Give the number of lines in the entries that contain "Hokt". State only the count.
───── Data supplied ─────
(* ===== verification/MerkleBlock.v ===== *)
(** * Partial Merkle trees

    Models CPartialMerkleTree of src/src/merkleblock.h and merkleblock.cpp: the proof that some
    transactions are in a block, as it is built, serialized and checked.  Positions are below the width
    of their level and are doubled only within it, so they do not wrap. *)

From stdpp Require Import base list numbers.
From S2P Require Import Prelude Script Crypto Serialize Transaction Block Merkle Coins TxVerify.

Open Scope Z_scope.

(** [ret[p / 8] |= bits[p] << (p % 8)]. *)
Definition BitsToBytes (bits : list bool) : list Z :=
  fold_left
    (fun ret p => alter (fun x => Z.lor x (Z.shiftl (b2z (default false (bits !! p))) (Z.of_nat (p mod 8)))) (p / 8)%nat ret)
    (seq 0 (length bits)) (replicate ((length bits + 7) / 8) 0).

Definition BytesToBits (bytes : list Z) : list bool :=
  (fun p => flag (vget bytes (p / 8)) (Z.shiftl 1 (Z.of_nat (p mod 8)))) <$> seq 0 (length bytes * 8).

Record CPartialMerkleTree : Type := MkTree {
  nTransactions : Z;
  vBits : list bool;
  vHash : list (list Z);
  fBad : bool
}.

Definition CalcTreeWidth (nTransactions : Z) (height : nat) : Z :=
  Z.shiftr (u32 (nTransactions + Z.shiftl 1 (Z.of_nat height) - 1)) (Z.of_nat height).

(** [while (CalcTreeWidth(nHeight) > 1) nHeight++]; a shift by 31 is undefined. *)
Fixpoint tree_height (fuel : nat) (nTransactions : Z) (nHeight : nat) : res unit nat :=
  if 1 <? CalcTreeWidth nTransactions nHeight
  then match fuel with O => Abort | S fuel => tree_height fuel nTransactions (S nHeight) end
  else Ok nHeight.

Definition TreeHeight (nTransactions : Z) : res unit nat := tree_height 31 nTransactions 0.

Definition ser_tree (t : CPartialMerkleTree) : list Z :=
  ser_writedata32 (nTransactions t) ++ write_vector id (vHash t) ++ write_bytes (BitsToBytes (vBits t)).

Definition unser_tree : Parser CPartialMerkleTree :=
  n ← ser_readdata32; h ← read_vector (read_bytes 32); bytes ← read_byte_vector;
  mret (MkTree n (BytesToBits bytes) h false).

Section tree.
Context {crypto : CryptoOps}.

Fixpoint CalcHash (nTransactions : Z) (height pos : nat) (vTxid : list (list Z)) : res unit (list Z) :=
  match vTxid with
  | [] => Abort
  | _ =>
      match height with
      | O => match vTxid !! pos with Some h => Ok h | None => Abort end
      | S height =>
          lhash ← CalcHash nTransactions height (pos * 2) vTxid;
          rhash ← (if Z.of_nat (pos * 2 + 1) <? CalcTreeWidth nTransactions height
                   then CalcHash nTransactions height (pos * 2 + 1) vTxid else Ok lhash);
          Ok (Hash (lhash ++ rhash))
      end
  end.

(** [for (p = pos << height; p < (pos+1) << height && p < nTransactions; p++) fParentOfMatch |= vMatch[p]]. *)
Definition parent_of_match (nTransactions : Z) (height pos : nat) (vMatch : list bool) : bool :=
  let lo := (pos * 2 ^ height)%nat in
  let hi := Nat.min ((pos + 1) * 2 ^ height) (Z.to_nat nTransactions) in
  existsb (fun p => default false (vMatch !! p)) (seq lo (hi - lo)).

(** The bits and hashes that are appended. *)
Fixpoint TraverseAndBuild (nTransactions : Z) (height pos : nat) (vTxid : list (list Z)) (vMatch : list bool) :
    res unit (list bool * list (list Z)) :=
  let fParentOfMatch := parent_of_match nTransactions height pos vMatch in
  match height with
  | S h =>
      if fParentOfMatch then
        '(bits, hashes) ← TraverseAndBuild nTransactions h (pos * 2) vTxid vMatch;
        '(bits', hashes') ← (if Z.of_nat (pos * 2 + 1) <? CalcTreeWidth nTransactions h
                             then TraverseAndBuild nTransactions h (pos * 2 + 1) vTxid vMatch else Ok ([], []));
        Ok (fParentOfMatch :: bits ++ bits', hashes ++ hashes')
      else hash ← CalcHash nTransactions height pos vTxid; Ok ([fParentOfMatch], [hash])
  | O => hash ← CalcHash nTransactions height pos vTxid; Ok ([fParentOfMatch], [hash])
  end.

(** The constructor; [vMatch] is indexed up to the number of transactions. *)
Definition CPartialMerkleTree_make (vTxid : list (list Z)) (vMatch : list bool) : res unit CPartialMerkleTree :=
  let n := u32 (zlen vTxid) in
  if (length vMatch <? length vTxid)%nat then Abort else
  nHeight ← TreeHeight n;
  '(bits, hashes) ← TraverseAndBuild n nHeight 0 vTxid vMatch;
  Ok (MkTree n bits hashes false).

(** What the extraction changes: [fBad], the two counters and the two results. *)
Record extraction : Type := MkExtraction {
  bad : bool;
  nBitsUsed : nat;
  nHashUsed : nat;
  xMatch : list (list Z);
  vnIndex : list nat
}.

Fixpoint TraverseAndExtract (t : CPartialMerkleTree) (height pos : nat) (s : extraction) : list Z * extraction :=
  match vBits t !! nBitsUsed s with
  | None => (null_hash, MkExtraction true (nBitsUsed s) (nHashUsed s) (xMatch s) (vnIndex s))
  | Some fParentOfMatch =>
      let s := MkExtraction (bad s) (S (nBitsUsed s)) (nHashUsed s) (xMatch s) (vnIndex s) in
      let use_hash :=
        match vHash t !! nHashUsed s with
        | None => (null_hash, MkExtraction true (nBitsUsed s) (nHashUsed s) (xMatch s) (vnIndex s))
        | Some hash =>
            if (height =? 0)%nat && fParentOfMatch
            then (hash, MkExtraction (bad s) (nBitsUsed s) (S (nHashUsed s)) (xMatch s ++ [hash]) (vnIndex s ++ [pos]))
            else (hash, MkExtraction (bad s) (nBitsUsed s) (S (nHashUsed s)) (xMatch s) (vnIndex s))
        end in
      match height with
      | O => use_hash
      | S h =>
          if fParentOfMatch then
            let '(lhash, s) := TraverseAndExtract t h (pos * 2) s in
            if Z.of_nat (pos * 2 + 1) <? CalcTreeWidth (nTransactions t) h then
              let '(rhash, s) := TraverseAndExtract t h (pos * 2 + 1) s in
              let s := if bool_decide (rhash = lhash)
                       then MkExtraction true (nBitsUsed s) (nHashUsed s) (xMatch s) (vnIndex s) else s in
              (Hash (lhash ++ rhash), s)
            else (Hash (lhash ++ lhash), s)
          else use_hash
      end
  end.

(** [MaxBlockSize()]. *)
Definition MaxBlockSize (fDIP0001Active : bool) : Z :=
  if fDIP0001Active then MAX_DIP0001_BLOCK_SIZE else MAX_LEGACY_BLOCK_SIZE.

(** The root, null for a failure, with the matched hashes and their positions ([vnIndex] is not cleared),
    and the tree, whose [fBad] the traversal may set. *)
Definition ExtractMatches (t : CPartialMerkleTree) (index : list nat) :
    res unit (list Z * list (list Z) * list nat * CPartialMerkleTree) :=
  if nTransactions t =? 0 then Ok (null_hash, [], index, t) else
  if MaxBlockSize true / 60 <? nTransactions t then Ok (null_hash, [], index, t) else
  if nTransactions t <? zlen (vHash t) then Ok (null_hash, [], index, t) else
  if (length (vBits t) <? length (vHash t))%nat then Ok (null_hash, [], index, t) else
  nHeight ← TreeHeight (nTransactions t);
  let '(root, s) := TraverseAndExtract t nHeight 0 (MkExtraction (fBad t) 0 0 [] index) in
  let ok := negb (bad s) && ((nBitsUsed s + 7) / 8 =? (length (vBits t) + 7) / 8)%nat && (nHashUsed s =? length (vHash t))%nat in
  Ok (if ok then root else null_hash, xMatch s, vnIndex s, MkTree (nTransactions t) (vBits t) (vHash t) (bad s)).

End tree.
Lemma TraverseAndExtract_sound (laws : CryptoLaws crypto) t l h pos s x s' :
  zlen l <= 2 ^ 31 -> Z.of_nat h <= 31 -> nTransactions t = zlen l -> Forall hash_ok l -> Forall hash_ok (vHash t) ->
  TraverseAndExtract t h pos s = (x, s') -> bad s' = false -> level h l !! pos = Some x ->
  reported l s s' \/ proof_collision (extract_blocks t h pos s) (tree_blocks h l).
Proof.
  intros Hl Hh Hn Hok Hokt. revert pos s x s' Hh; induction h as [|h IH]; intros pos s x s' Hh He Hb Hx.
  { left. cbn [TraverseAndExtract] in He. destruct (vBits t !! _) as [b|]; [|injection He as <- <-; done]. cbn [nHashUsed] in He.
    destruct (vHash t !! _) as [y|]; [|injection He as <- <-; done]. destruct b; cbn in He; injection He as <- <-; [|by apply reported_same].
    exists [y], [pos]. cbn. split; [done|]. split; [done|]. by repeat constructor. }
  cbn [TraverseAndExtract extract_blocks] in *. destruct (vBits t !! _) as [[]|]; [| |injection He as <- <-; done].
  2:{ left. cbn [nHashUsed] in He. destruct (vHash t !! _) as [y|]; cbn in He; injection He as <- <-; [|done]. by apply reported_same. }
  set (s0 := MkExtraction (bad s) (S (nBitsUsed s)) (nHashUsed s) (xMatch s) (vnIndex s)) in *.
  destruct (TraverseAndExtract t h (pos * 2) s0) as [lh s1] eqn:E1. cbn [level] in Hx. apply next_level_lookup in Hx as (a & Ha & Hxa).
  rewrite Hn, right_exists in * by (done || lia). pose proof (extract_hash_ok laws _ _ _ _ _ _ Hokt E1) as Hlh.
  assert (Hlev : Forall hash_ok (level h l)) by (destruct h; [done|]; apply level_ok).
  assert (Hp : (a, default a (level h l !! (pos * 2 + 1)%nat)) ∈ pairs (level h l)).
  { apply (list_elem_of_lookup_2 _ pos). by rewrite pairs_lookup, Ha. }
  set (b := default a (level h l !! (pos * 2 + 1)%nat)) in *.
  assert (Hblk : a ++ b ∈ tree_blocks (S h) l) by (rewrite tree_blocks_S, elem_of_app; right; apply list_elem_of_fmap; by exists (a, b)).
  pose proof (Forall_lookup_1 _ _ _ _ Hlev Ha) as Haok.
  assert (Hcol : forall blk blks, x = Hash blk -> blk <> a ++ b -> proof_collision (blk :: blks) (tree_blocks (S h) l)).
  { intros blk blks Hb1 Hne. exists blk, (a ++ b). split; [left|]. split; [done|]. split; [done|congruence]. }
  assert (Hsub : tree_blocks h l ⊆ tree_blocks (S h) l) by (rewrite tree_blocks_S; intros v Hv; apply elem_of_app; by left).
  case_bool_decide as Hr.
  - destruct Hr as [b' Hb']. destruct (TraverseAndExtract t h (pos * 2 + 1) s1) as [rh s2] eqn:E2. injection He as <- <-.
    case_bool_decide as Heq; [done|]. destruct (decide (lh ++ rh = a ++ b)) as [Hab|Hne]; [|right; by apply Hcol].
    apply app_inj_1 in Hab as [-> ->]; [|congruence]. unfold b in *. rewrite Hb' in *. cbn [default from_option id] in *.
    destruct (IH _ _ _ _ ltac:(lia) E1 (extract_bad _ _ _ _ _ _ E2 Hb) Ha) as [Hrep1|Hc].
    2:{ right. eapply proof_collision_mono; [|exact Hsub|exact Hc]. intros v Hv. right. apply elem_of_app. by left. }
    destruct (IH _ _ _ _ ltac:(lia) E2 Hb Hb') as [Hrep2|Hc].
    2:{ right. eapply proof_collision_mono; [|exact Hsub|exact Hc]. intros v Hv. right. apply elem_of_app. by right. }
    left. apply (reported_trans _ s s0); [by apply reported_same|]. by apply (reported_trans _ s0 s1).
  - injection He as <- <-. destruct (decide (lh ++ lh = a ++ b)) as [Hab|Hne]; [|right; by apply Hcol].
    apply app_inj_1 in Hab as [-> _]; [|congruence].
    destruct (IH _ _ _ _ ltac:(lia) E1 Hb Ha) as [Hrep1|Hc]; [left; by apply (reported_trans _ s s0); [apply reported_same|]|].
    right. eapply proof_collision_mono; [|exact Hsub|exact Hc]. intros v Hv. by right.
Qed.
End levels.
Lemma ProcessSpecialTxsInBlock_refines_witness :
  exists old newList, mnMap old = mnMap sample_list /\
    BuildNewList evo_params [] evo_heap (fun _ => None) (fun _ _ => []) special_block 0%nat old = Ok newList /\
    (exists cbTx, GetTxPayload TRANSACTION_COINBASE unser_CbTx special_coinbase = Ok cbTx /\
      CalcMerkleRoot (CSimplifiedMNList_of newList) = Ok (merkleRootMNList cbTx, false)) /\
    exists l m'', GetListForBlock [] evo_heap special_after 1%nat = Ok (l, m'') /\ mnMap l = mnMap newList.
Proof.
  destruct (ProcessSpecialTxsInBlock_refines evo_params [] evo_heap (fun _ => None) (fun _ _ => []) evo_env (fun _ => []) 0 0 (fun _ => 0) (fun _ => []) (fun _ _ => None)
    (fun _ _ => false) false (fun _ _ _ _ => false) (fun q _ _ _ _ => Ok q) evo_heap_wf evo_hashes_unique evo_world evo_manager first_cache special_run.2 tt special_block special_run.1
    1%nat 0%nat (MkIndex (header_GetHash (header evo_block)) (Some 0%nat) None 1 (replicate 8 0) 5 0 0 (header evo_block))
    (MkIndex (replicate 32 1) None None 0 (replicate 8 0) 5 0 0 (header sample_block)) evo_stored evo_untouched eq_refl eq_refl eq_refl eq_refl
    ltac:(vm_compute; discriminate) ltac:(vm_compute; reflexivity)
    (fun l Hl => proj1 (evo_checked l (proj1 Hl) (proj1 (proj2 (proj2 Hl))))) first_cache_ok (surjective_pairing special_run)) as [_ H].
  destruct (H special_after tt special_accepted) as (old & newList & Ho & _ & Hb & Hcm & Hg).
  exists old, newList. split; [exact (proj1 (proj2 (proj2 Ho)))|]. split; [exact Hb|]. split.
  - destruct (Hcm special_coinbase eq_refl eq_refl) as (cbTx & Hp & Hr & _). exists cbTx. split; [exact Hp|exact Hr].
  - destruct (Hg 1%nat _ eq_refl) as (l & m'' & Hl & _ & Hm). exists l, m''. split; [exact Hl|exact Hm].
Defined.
─────
▸ Result of the task
2